El documento entregado a la autoridad bursátil estadounidense detalla que Pemex ha formalizado y modificado convenios para reestructurar los saldos vencidos. Bajo este esquema, los proveedores recibirán pagos trimestrales de capital e intereses, transformando obligaciones de corto plazo en una deuda de casi una década.
Hasta el 31 de octubre de 2025, el monto sujeto a estos convenios modificatorios alcanzaba los 29 mil 236 millones de pesos, lo que representa aproximadamente el 5.6% del total del pasivo con proveedores. Sin embargo, la petrolera admite que opera con capital de trabajo negativo y que sus flujos de efectivo operativos han sido insuficientes para cubrir gastos corrientes y proyectos de inversión, obligándola a depender del endeudamiento y las inyecciones de capital del Gobierno Federal.
En términos de dólares, Pemex estima que sus adeudos comerciales superan los 100.3 mil millones, consolidándose como una de las petroleras más endeudadas del mundo. Esta asfixia financiera ha detonado un aumento en controversias comerciales y juicios mercantiles, presionando a miles de empresas de servicios, ingeniería y mantenimiento que dependen de estos flujos para subsistir.
La defensa oficial: «Está perfectamente garantizado»
Frente a este escenario, la presidenta Claudia Sheinbaum Pardo salió al paso para respaldar la gestión de la petrolera. Desde Cuernavaca, Morelos, la mandataria aseguró que existe una estrategia conjunta con la Secretaría de Hacienda y Crédito Público (SHCP) para blindar los pagos.
“Está perfectamente garantizado en la planeación de Pemex; fue un trabajo muy minucioso que se hizo en una reunión permanente que tenemos una o dos veces a la semana”, declaró Sheinbaum.
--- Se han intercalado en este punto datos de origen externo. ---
(** [d[k] = v]: an existing key keeps its position, a new one goes last. *)
Fixpoint dict_set (d : dict) (k : string) (v : value) : dict :=
  match d with
  | [] => [(k, v)]
  | (k', v') :: d' =>
      if String.eqb k' k then (k', v) :: d' else (k', v') :: dict_set d' k v
  end.

Definition dict_keys (d : dict) : list string := map fst d.

(** Truth value of a dict and of a list: non-empty. *)
Definition truthy {A : Type} (l : list A) : bool :=
  match l with [] => false | _ => true end.

(** ** Exceptions: the instances of [Exception] that can reach a handler.
    [asyncio.TimeoutError] is kept apart because [execute] has a handler of
    its own for it. *)

Inductive exn : Type :=
| TimeoutError
| Error (cls : string) (msg : string).

(** [str(e)] *)
Definition str_exn (e : exn) : string :=
  match e with
  | TimeoutError => EmptyString
  | Error _ msg => msg
  end.

(** ** The result envelope ([AgentResult]) *)

Record AgentResult : Type := mkAgentResult {
  agent_name : string;
  success : bool;
  data : value;
  error : option string;
  duration_ms : Q;
  metadata : dict
}.

Inductive log_record : Type :=
| LogInfo (msg : string)
| LogError (msg : string)
| LogAction (agent action : string) (duration : Q) (ok : bool)
            (err : option string).

Abbreviation loc := nat.

(** One effective write of [update_research_status] (ghost). *)
Record status_write : Type := mkWrite {
  w_id : string;
  w_status : string;
  w_progress : Z;
  w_message : string
}.

Section Model.

Context {W : Type}.

(** What one run of a core computation amounts to. *)
Record run : Type := mkRun {
  completion : exn + value;   (* raises, or returns *)
  elapsed : Q;                (* seconds until it does *)
  context_after : dict;       (* contents of [self._context] it leaves *)
  world_after : W
}.

(** An agent object: its immutable attributes and its class's [_execute].
    The mutable attributes ([_context], [next_agent]) are in the state,
    under the object's identity [aref]. *)
Record agent : Type := mkAgent {
  name : string;
  agent_id : string;          (* [self.id] *)
  timeout : Z;
  aref : nat;
  _execute : value -> dict -> W -> run
}.

(** One call of [execute], as the ghost log keeps it. *)
Record call : Type := mkCall {
  c_agent : agent;
  c_input : value;
  c_context : option loc;     (* the [context] argument *)
  c_passed : dict;            (* its contents at the call; [] for None *)
  c_result : AgentResult
}.

Record state : Type := mkState {
  dicts : list dict;                          (* heap of dict objects *)
  agent_context : gmap nat loc;               (* [BaseAgent._context] *)
  next_agent : gmap nat agent;                (* [ChainableAgent.next_agent] *)
  world : W;
  clock : Q;                                  (* wall clock, seconds *)
  log : list log_record;
  research_storage : gmap string (gmap string value);
  calls : list call;                          (* ghost *)
  writes : list status_write                  (* ghost *)
}.

Definition set_dicts (x : list dict) (s : state) : state :=
  mkState x (agent_context s) (next_agent s) (world s) (clock s) (log s)
          (research_storage s) (calls s) (writes s).
Definition set_agent_context (x : gmap nat loc) (s : state) : state :=
  mkState (dicts s) x (next_agent s) (world s) (clock s) (log s)
          (research_storage s) (calls s) (writes s).
Definition set_next_agent (x : gmap nat agent) (s : state) : state :=
  mkState (dicts s) (agent_context s) x (world s) (clock s) (log s)
          (research_storage s) (calls s) (writes s).
Definition set_world (x : W) (s : state) : state :=
  mkState (dicts s) (agent_context s) (next_agent s) x (clock s) (log s)
          (research_storage s) (calls s) (writes s).
Definition set_clock (x : Q) (s : state) : state :=
  mkState (dicts s) (agent_context s) (next_agent s) (world s) x (log s)
          (research_storage s) (calls s) (writes s).
Definition set_log (x : list log_record) (s : state) : state :=
  mkState (dicts s) (agent_context s) (next_agent s) (world s) (clock s) x
          (research_storage s) (calls s) (writes s).
Definition set_research_storage (x : gmap string (gmap string value))
    (s : state) : state :=
  mkState (dicts s) (agent_context s) (next_agent s) (world s) (clock s)
          (log s) x (calls s) (writes s).
Definition set_calls (x : list call) (s : state) : state :=
  mkState (dicts s) (agent_context s) (next_agent s) (world s) (clock s)
          (log s) (research_storage s) x (writes s).
Definition set_writes (x : list status_write) (s : state) : state :=
  mkState (dicts s) (agent_context s) (next_agent s) (world s) (clock s)
          (log s) (research_storage s) (calls s) x.

(** ** The monad *)

Definition M (A : Type) : Type := state -> (exn + A) * state.

Definition ret {A : Type} (x : A) : M A := fun s => (inr x, s).

Definition bind {A B : Type} (m : M A) (k : A -> M B) : M B :=
  fun s =>
    match m s with
    | (inl e, s') => (inl e, s')
    | (inr x, s') => k x s'
    end.

Definition raise {A : Type} (e : exn) : M A := fun s => (inl e, s).

(** [try: m  except Exception as e: h e] *)
Definition try_except {A : Type} (m : M A) (h : exn -> M A) : M A :=
  fun s =>
    match m s with
    | (inl e, s') => h e s'
    | (inr x, s') => (inr x, s')
    end.

Definition gets {A : Type} (f : state -> A) : M A := fun s => (inr (f s), s).
Definition modify (f : state -> state) : M unit := fun s => (inr tt, f s).

End Model.

Arguments run : clear implicits.
Arguments agent : clear implicits.
Arguments call : clear implicits.
Arguments state : clear implicits.
Arguments M : clear implicits.

Declare Scope py_scope.
Delimit Scope py_scope with py.
Notation "x <- m ;; k" := (bind m (fun x => k))
  (at level 100, m at next level, right associativity) : py_scope.
Notation "m ;;; k" := (bind m (fun _ => k))
  (at level 100, right associativity) : py_scope.
Open Scope py_scope.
La jefa del Ejecutivo explicó que se ha diseñado un instrumento financiero especial, con la participación de Banobras y Nacional Financiera (Nafin), para asegurar no solo el pago de pasivos, sino también la inversión programada para 2026. Sheinbaum destacó que, gracias al apoyo de Hacienda, las calificadoras internacionales mejoraron la nota crediticia de la empresa el año pasado, lo que le otorga mayor solidez para enfrentar sus compromisos.
Entre promesas y realidades
La reestructuración a ocho años contrasta con las promesas de agilización de pagos realizadas a lo largo de 2025. En diversas ocasiones, el gobierno federal aseguró que los adeudos quedarían cubiertos en plazos breves —primero en marzo, luego en mayo—, sin embargo, la realidad financiera ha obligado a postergar la liquidación total.
Para 2026, la administración federal apuesta a que los nuevos mecanismos financieros y la supervisión estricta de Hacienda permitan a Pemex mantener su operación en áreas clave como refinación y petroquímica, mientras los proveedores deberán ajustarse a un calendario de pagos que se extiende mucho más allá del sexenio actual.